PREFACE.
The scenes of Christmas tales read by English-speaking children have been for the most part naturally laid amid winter, snow, and leafless landscape. The Yule-log and the holly-berry have been time-honoured “properties.” But there are, growing up under the Southern Cross, generations of children, with English speech and English hearts, to whom the Yule-log at Christmas is unmeaning and the snow unknown.
The little story which follows is written for such children as these, and also for those in the older land who have any desire to know what Christmas is like among their kin on the other side of the world.

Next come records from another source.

(** X15 at the third and the fourth request of Ada in November. *)
Lemma fourth_attempt_witness :
  Generate.POST generate_server acme_request
      (exec (Generate.POST generate_server acme_request) ada_used_two) =
    (json (BLimit Generate.limit_message "FREE_LIMIT_REACHED" 3 3) 402,
     Generate.after
       [AuthGetUser "token-ada"; ProfilesSelectPlan "user-ada";
        ProposalsCount "user-ada" (Generate.startOfMonth november_2nd)]
       (exec (Generate.POST generate_server acme_request) ada_used_two)).
Proof.
  apply (fourth_attempt_of_the_month_is_rejected
           generate_server generate_server acme_request acme_request ada_used_two
           "token-ada" "token-ada" ada).
  - exact ada_is_authenticated.
  - reflexivity.
  - exact ada_is_authenticated.
  - reflexivity.
  - reflexivity.
  - reflexivity.
  - reflexivity.
  - reflexivity.
Defined.

(** X16 at the checkout of Ada, who has used the three free
    proposals of the month. *)
Lemma upgrade_lifts_the_quota_witness :
  Generate.POST generate_server acme_request
      (exec (Webhook.POST (stripe_server 1000) (signed "checkout")) ada_used_three) =
    Generate.catch_all (Generate.generate_and_save generate_server acme_request ada)
      (Generate.after [AuthGetUser "token-ada"; ProfilesSelectPlan "user-ada"]
         (exec (Webhook.POST (stripe_server 1000) (signed "checkout"))
            ada_used_three)).
Proof.
  apply (upgrade_lifts_the_quota
           (stripe_server 1000) (signed "checkout") generate_server acme_request
           ada_used_three (ada_session (Webhook.ExpId "sub_ada")) "token-ada" ada).
  - apply (verified_signed 1000 "checkout").
  - reflexivity.
  - reflexivity.
  - discriminate.
  - reflexivity.
  - exact ada_is_authenticated.
  - reflexivity.
Defined.

(** X17 at the cancellation of Ada, who has made three proposals
    this month. *)
Lemma cancellation_restores_the_quota_witness :
  Generate.POST generate_server acme_request
      (exec (Webhook.POST (stripe_server 2000) (signed "deleted"))
         ada_pro_used_three) =
    (json (BLimit Generate.limit_message "FREE_LIMIT_REACHED" 3 3) 402,
     Generate.after
       [AuthGetUser "token-ada"; ProfilesSelectPlan "user-ada";
        ProposalsCount "user-ada" (Generate.startOfMonth november_2nd)]
       (exec (Webhook.POST (stripe_server 2000) (signed "deleted"))
          ada_pro_used_three)).
Proof.
  apply (cancellation_restores_the_quota
           (stripe_server 2000) (signed "deleted") generate_server acme_request
           ada_pro_used_three (ada_subscription "canceled") "cus_ada" ada_profile
           "token-ada" ada).
  - apply (verified_signed 2000 "deleted").
  - reflexivity.
  - exact ada_is_the_sole_profile.
  - split; reflexivity.
  - exact ada_is_authenticated.
  - reflexivity.
  - reflexivity.
  - vm_compute. lia.
Defined.

(** X18 at the checkout request of Ada. *)
Lemma checkout_session_witness :
  status (run (Checkout.POST checkout_server
                 (checkout_request (Some "ada@example.com") (Some "user-ada")))
            empty_world) = 200%nat ∧
  ∃ params url,
    sp_customer_email params = "ada@example.com" ∧
    sp_metadata_user_id params = "user-ada" ∧
    sp_mode params = "subscription" ∧
    Checkout.sessions_create checkout_server params = inr url ∧
    run (Checkout.POST checkout_server
           (checkout_request (Some "ada@example.com") (Some "user-ada")))
      empty_world = json_ok (BUrl url).
Proof.
  split; [reflexivity|].
  destruct (checkout_session_carries_the_caller checkout_server
              (checkout_request (Some "ada@example.com") (Some "user-ada"))
              empty_world) as (_ & _ & t & _ & Hall & H200).
  destruct (H200 eq_refl) as (params & url & Hin & Hcreate & Hrun).
  destruct (Hall params Hin) as (b & Hb & Hemail & _ & Huid & _ & Hmode & _).
  simpl in Hb. injection Hb as <-. simpl in Hemail, Huid.
  injection Hemail as Hemail. injection Huid as Huid.
  exists params, url. repeat split; done.
Defined.

(** X19 at a body without [userId], and at a user without profile. *)
Lemma portal_needs_a_customer_witness :
  Portal.POST portal_server (portal_request None) (Portal.at_world ada_is_pro)
    = (json (BError "Missing userId") 400, Portal.at_world ada_is_pro) ∧
  Portal.POST portal_server (portal_request (Some "user-bob"))
      (Portal.at_world ada_is_pro)
    = (json (BError "No Stripe customer found for this user yet.") 400,
       {| Portal.table := profiles ada_is_pro;
          Portal.calls := [Portal.ProfilesSelectCustomerId "user-bob"] |}).
Proof.
  split.
  - apply (proj1 (portal_needs_a_user_with_a_customer portal_server
                    (portal_request None) (Portal.at_world ada_is_pro))).
    reflexivity.
  - apply (proj2 (portal_needs_a_user_with_a_customer portal_server
                    (portal_request (Some "user-bob")) (Portal.at_world ada_is_pro))
             "user-bob").
    + reflexivity.
    + discriminate.
    + reflexivity.
    + vm_compute. reflexivity.
Defined.

(** X20 at the portal request of Ada. *)
Lemma portal_opens_the_stored_customer_witness :
  status (Portal.POST portal_server (portal_request (Some "user-ada"))
            (Portal.at_world ada_is_pro)).1 = 200%nat ∧
  ∃ customer url,
    profiles ada_is_pro !! "user-ada" ≫= stripe_customer_id = Some customer ∧
    Portal.billingPortal_sessions_create portal_server customer
      (Portal.siteUrl portal_server) = inr url ∧
    (Portal.POST portal_server (portal_request (Some "user-ada"))
       (Portal.at_world ada_is_pro)).1 = json_ok (BUrl url).
Proof.
  split; [vm_compute; reflexivity|].
  destruct (portal_opens_only_the_stored_customer portal_server
              (portal_request (Some "user-ada")) (Portal.at_world ada_is_pro))
    as (_ & t & _ & Hall & H200).
  assert (Hstatus : status (Portal.POST portal_server (portal_request (Some "user-ada"))
                              (Portal.at_world ada_is_pro)).1 = 200%nat)
    by (vm_compute; reflexivity).
  destruct (H200 Hstatus) as (customer & url & Hin & Hcreate & Hrun).
  destruct (Hall customer _ Hin) as (uid & p & Huid & Hp & Hcust & _).
  simpl in Huid. injection Huid as <-.
  change (profiles ada_is_pro !! "user-ada" = Some p) in Hp.
  exists customer, url. split; [|by split].
  rewrite Hp. exact Hcust.
Defined.

(** X21 at the checkout of Ada. *)
Lemma portal_after_checkout_witness :
  Portal.POST portal_server (portal_request (Some "user-ada"))
      (Portal.at_world after_first_delivery) =
    (json_ok (BUrl (Some "https://billing.stripe.com/p/session/cus_ada")),
     {| Portal.table := profiles after_first_delivery;
        Portal.calls :=
          [Portal.ProfilesSelectCustomerId "user-ada";
           Portal.BillingPortalSessionsCreate "cus_ada"
             "https://proposalhq.example"] |}).
Proof.
  apply (portal_opens_the_customer_of_the_checkout
           (stripe_server 1000) (signed "checkout") empty_world
           (ada_session (Webhook.ExpId "sub_ada")) "user-ada" "cus_ada"
           portal_server (portal_request (Some "user-ada"))).
  - apply (verified_signed 1000 "checkout").
  - reflexivity.
  - reflexivity.
  - discriminate.
  - reflexivity.
  - discriminate.
  - reflexivity.
  - reflexivity.
  - reflexivity.
  - reflexivity.
Defined.

(** X22 at the cancellation of Ada. *)
Lemma portal_after_cancellation_witness :
  plan <$> profiles (exec (Webhook.POST (stripe_server 2000) (signed "deleted"))
                       ada_is_pro) !! "user-ada" = Some free ∧
  Portal.POST portal_server (portal_request (Some "user-ada"))
      (Portal.at_world
         (exec (Webhook.POST (stripe_server 2000) (signed "deleted")) ada_is_pro)) =
    (json_ok (BUrl (Some "https://billing.stripe.com/p/session/cus_ada")),
     {| Portal.table :=
          profiles (exec (Webhook.POST (stripe_server 2000) (signed "deleted"))
                      ada_is_pro);
        Portal.calls :=
          [Portal.ProfilesSelectCustomerId "user-ada";
           Portal.BillingPortalSessionsCreate "cus_ada"
             "https://proposalhq.example"] |}).
Proof.
  apply (portal_still_opens_after_cancellation
           (stripe_server 2000) (signed "deleted") ada_is_pro
           (ada_subscription "canceled") "user-ada" "cus_ada" ada_profile
           portal_server (portal_request (Some "user-ada"))).
  - apply (verified_signed 2000 "deleted").
  - reflexivity.
  - discriminate.
  - exact ada_is_the_sole_profile.
  - split; reflexivity.
  - reflexivity.
  - discriminate.
  - reflexivity.
  - reflexivity.
Defined.

(** X23 at the page of Ada. *)
Lemma enabled_page_request_witness :
  Page.canGenerate page_of_ada = true ∧
  Generate.bearer_token
    (authHeader (Page.generate_request "token-ada" page_of_ada)) = Some "token-ada" ∧
  status (run (Generate.POST generate_server
                 (Page.generate_request "token-ada" page_of_ada)) ada_used_three)
    ≠ 400%nat.
Proof.
  split; [reflexivity|].
  destruct (enabled_page_request_passes_the_server_checks
              page_of_ada "token-ada" generate_server ada_used_three eq_refl)
    as (Htoken & _ & H400).
  split; [exact Htoken|exact H400].
Defined.

(** X24 at the first visit of Ada: the profile is created, [free],
    with her email. *)
Lemma loading_the_plan_witness :
  ∃ p,
    profiles (Page.ensureProfileAndLoadPlan browser "user-ada"
                (Some "ada@example.com") (page_of_ada, ada_used_two)).2
      !! "user-ada" = Some p ∧
    plan p = free ∧ email p = Some "ada@example.com".
Proof.
  destruct (loading_the_plan_never_overwrites_a_profile browser "user-ada"
              (Some "ada@example.com") page_of_ada ada_used_two)
    as (_ & _ & _ & _ & Hok & _).
  destruct (Hok eq_refl) as (p & Hp & _ & Hnew).
  exists p. split; [exact Hp|]. apply Hnew. reflexivity.
Defined.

While seeking to amuse, it is intended to convey pleasant information. New Zealand is a land full of natural wonders and natural beauty; its vegetation and its fauna are every way remarkable. In the following pages the allusions to these wonders and beauties, however playfully introduced, are intended to be truthful. The colours and habits of plants and animals are in sober reality just what they are made to appear in fairy-land.The illustrations are from nature, and will, it is hoped, bear out the text. For the loan of certain birds and clear descriptive notes upon them, I am deeply indebted to Mr. A. Reischek, F.L.S., the well-known naturalist. The kind interest of Professor Thomas, M.A., F.L.S., F.G.S., and the valuable notes given by him upon the Terraces, Geysers, &c., also lay me under much obligation.
K. C.
Auckland,July, 1889.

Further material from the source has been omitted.